Un sondaggio non dice tutto, non dà conto di tutto. Ma interrogare la città è l’unica via plausibile per farla ripartire. Si può fare con i sondaggi e si deve fare viaggiando nella città. Una maratona dell’ascolto, della presa di coscienza collettiva e morale, una chiamata all’impegno. Cosa potrebbe accadere, invece? La manifestazione di Salvini del 16 febbraio fa presagire una nuova campagna di Emilia. Dentro Roma trova degrado a sufficienza per eccitare gli animi più esasperati; trova un substrato proto-fascista che parla la sua stessa lingua, pronto a offrirglisi per un pugno di riso (dopo Alemanno, neanche loro credevano fosse possibile immaginare un altro giro nel sottobosco di governo della città); trova una Sindaca che non aspetta altro che buttarsi in un conflitto tutto mediatico.

Il centrosinistra ci parlerà di modello Emilia Romagna, per trovare uno schema subito spendibile per fare, alla fine, quello che fa anche la Raggi: trovarsi un nemico per non guardare dentro se stesso. E qui critica e auto-critica sono necessarie: il clima che ha portato il centro-sinistra a vincere in Emilia-Romagna ora non esiste, è tutto da costruire. Il Pd viene da un decennio – e più – di lotte fratricide che non hanno mai portato alla ricostruzione di una comunità politica post-correntizia; non ha da mettere sul piatto una tradizione recente di governo che abbia retto alla prova del tempo, come nel caso di Bonaccini; non ha ancora mostrato una forza dal basso tale da far cambiare direzione al discorso pubblico, come accaduto con le Sardine; non ha in corso operazioni di costruzione di una sinistra al tempo stesso radicale, moderna ed efficace. Come dimostra il sondaggio, è tutto ancora sotto pelle.

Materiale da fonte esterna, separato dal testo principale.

Lemma dossier_body_app (d m d' e : string) :
  String.length d = 4%nat -> Str.all is_digit d = true ->
  m <> "" -> Str.contains "/" m = false ->
  String.length d' = 4%nat -> Str.all is_digit d' = true ->
  String.length e = 4%nat -> Str.all is_digit e = true ->
  dossier_body (d ++ "/" ++ m ++ d' ++ "_" ++ e ++ ".jpg")
  = Some (d, m, d', "_" ++ e ++ ".jpg").
Proof.
  intros Ld Ad Hne Hm Ld' Ad' Le Ae. unfold dossier_body.
  rewrite <- Ld at 1. rewrite (digits_app d _ Ad). cbn [obind].
  rewrite (lit_app "/"). cbn [obind].
  rewrite (not_slash_plus_app dossier_tail 13 m _ (d', "_" ++ e ++ ".jpg")
             dossier_tail_length); try assumption.
  - reflexivity.
  - rewrite !StrFacts.length_append, Ld', Le. reflexivity.
  - now apply dossier_tail_app.
Qed.

(** [(.*?)] followed by [k]: the prefix found is [p] when [k] matches
    after [p] and at no earlier position. *)
Lemma any_lazy_app {X} (k : string -> option X) (p r : string) (x : X) :
  Str.contains newline p = false ->
  (forall a b, p = a ++ b -> b <> "" -> k (b ++ r) = None) ->
  k r = Some x ->
  any_lazy k (p ++ r) = Some (p, x).
Proof.
  intros Hnl Hearly Hk. induction p as [|c p IH].
  - simpl. destruct r; simpl; now rewrite Hk.
  - simpl in Hnl. apply orb_false_iff in Hnl as [Hc Hp].
    cbn [append any_lazy].
    assert (H0 : k (String c (p ++ r)) = None)
      by (apply (Hearly "" (String c p) eq_refl); discriminate).
    rewrite H0, Hc, IH; [reflexivity|assumption|].
    intros a b -> Hb. apply (Hearly (String c a) b eq_refl Hb).
Qed.

Lemma any_lazy_inv {X} (k : string -> option X) (s p : string) (x : X) :
  any_lazy k s = Some (p, x) ->
  exists r, s = p ++ r /\ Str.contains newline p = false /\ k r = Some x.
Proof.
  revert p. induction s as [|c s IH]; intros p; simpl.
  - destruct (k "") eqn:E; [|discriminate].
    intros [= <- <-]. exists "". auto.
  - destruct (k (String c s)) eqn:E.
    + intros [= <- <-]. exists (String c s). auto.
    + destruct (Ascii.eqb c newline) eqn:Hc; [discriminate|].
      destruct (any_lazy k s) as [[p' x']|] eqn:H; simpl; [|discriminate].
      intros [= <- <-]. destruct (IH _ eq_refl) as (r & -> & Hp & Hk).
      exists r. simpl. rewrite Hc, Hp. auto.
Qed.

Lemma search_dossier_app (p d m d' e : string) :
  Str.contains newline p = false ->
  String.length d = 4%nat -> Str.all is_digit d = true ->
  m <> "" -> Str.contains "/" m = false ->
  String.length d' = 4%nat -> Str.all is_digit d' = true ->
  String.length e = 4%nat -> Str.all is_digit e = true ->
  search_dossier (p ++ d ++ "/" ++ m ++ d' ++ "_" ++ e ++ ".jpg")
  = Some (p, (d, m, d', "_" ++ e ++ ".jpg")).
Proof.
  intros Hp Ld Ad Hne Hm Ld' Ad' Le Ae. unfold search_dossier.
  apply any_lazy_app; [assumption| |now apply dossier_body_app].
  intros a b _ Hb.
  destruct (dossier_body _) as [x|] eqn:E; [|reflexivity].
  apply dossier_body_drop in E.
  change (b ++ d ++ "/" ++ m ++ d' ++ "_" ++ e ++ ".jpg")
    with (b ++ d ++ String "/" (m ++ d' ++ "_" ++ e ++ ".jpg")) in E.
  rewrite <- StrFacts.append_assoc in E.
  rewrite StrFacts.drop_append, StrFacts.contains_append in E.
  - simpl in E. rewrite orb_true_r in E. discriminate.
  - rewrite StrFacts.length_append, Ld. destruct b; [congruence|simpl; lia].
Qed.

(** ** The second expression *)

Lemma jpg_suffix_inv (s : string) :
  Str.map lower s = ".jpg" ->
  exists a b c d, s = String a (String b (String c (String d ""))) /\
                  lower d = "g"%char.
Proof.
  destruct s as [|a [|b [|c [|d [|x s]]]]]; simpl; try discriminate.
  intros [= _ _ _ Hd]. now exists a, b, c, d.
Qed.

Lemma simple_body_inv (s g2 g3 : string) :
  simple_body s = Some (g2, g3) ->
  exists e,
    s = g2 ++ g3 ++ e /\ String.length g2 = 4%nat /\
    Str.all is_digit g2 = true /\ Str.map lower g3 = ".jpg" /\
    (e = "" \/ e = String newline "").
Proof.
  unfold simple_body.
  destruct (digits 4 s) as [[a s1]|] eqn:H1; cbn [obind]; [|discriminate].
  destruct (lit true ".jpg" s1) as [[u s2]|] eqn:H2; cbn [obind]; [|discriminate].
  destruct (at_end s2) eqn:H3; [|discriminate].
  intros [= <- <-].
  apply digits_inv in H1 as (-> & L1 & A1).
  apply lit_ignorecase_inv in H2 as (-> & Hu).
  apply at_end_inv in H3.
  exists s2. repeat split; assumption.
Qed.

Lemma simple_body_app (d sfx : string) :
  String.length d = 4%nat -> Str.all is_digit d = true ->
  Str.map lower sfx = ".jpg" ->
  simple_body (d ++ sfx) = Some (d, sfx).
Proof.
  intros Ld Ad Hs. unfold simple_body.
  rewrite <- Ld at 1. rewrite (digits_app d _ Ad). cbn [obind].
  rewrite <- (StrFacts.append_nil_r sfx) at 1.
  rewrite (lit_ignorecase_app ".jpg" sfx "" Hs). reflexivity.
Qed.

Lemma search_simple_app (p d sfx : string) :
  Str.contains newline p = false ->
  String.length d = 4%nat -> Str.all is_digit d = true ->
  Str.map lower sfx = ".jpg" ->
  search_simple (p ++ d ++ sfx) = Some (p, (d, sfx)).
Proof.
  intros Hp Ld Ad Hs. unfold search_simple.
  apply any_lazy_app; [assumption| |now apply simple_body_app].
  intros a b _ Hb.
  destruct (simple_body _) as [[g2 g3]|] eqn:E; [|reflexivity].
  exfalso.
  apply simple_body_inv in E as (e & E & L2 & _ & H3 & He).
  destruct (jpg_suffix_inv _ Hs) as (s1 & s2 & s3 & s4 & -> & Hg).
  destruct (jpg_suffix_inv _ H3) as (t1 & t2 & t3 & t4 & -> & _).
  assert (Hlen := f_equal String.length E).
  rewrite !StrFacts.length_append, Ld, L2 in Hlen.
  destruct He as [-> | ->]; simpl in Hlen.
  - destruct b; [congruence|simpl in Hlen; lia].
  - destruct b as [|x [|y b]]; [congruence| |simpl in Hlen; lia].
    destruct d as [|d1 [|d2 [|d3 [|d4 [|d5 d]]]]]; try discriminate.
    destruct g2 as [|h1 [|h2 [|h3 [|h4 [|h5 g2]]]]]; try discriminate.
    simpl in E. injection E as _ _ _ _ _ _ _ _ E4.
    subst s4. discriminate.
Qed.

End ReFacts.

(** ** Zero-padded decimal numbers *)

Module FmtFacts.

Local Open Scope string_scope.

Lemma str_nonneg (n : Z) :
  0 <= n -> Py.str n = NilEmpty.string_of_uint (N.to_uint (Z.to_N n)).
Proof.
  intros H. destruct n as [|p|p]; try lia; [reflexivity|].
  unfold Py.str. simpl.
  pose proof (DecimalPos.Unsigned.to_uint_nonnil p) as Hp.
  unfold NilZero.string_of_uint.
  destruct (Pos.to_uint p); [congruence|reflexivity..].
Qed.

Lemma uint_of_zeros (k : nat) (s : string) :
  NilEmpty.uint_of_string (Py.zeros k ++ s) =
  option_map (Nat.iter k D0) (NilEmpty.uint_of_string s).
Proof.
  induction k as [|k IH]; simpl.
  - now destruct (NilEmpty.uint_of_string s).
  - rewrite IH. now destruct (NilEmpty.uint_of_string s).
Qed.

Lemma of_uint_zeros (k : nat) (d : uint) :
  N.of_uint (Nat.iter k D0 d) = N.of_uint d.
Proof. induction k as [|k IH]; simpl; [reflexivity|exact IH]. Qed.

(** Reading back a padded number gives the number. *)
Lemma int_of_str_padded (k : nat) (n : Z) :
  0 <= n -> Py.int_of_str (Py.zeros k ++ Py.str n) = Some n.
Proof.
  intros H. unfold Py.int_of_str.
  rewrite (str_nonneg n H), uint_of_zeros, NilEmpty.usu. simpl.
  rewrite of_uint_zeros, DecimalN.Unsigned.of_to.
  f_equal. lia.
Qed.

Lemma int_of_str_minus (s : string) : Py.int_of_str (String "-" s) = None.
Proof.
  unfold Py.int_of_str. simpl.
  now destruct (NilEmpty.uint_of_string s).
Qed.

Lemma fmt_0d_nonneg (w : nat) (n : Z) :
  0 <= n -> Py.int_of_str (Py.fmt_0d w n) = Some n.
Proof.
  intros H. unfold Py.fmt_0d.
  destruct (Z.ltb_spec n 0); [lia|]. now apply int_of_str_padded.
Qed.

Lemma fmt_0d_neg (w : nat) (n : Z) :
  n < 0 ->
  exists s, Py.fmt_0d w n = String "-" s /\ Py.int_of_str s = Some (- n).
Proof.
  intros H. unfold Py.fmt_0d.
  destruct (Z.ltb_spec n 0); [|lia].
  eexists. split; [reflexivity|]. apply int_of_str_padded. lia.
Qed.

Speriamo, insomma, che il ceto politico che invoca il “campo largo” e le “alleanze fra mondo civico e centro-sinistra” non stia parlando solo di sé, ovvero del ceto politico di sempre. La prova è ben più alta, non basta mettere insieme 50 persone ben note e farle urlare sui social contro Salvini. L’Emilia Romagna ci ha insegnato altro. Siamo tutti chiamati a partecipare per salvare Roma. Scriveva Tocqueville che “l’uomo, posto di fronte a un pericolo imminente, raramente resta al suo livello abituale; o si eleva molto al di sopra o cade al di sotto. Ciò succede anche ai popoli”. E a quello romano?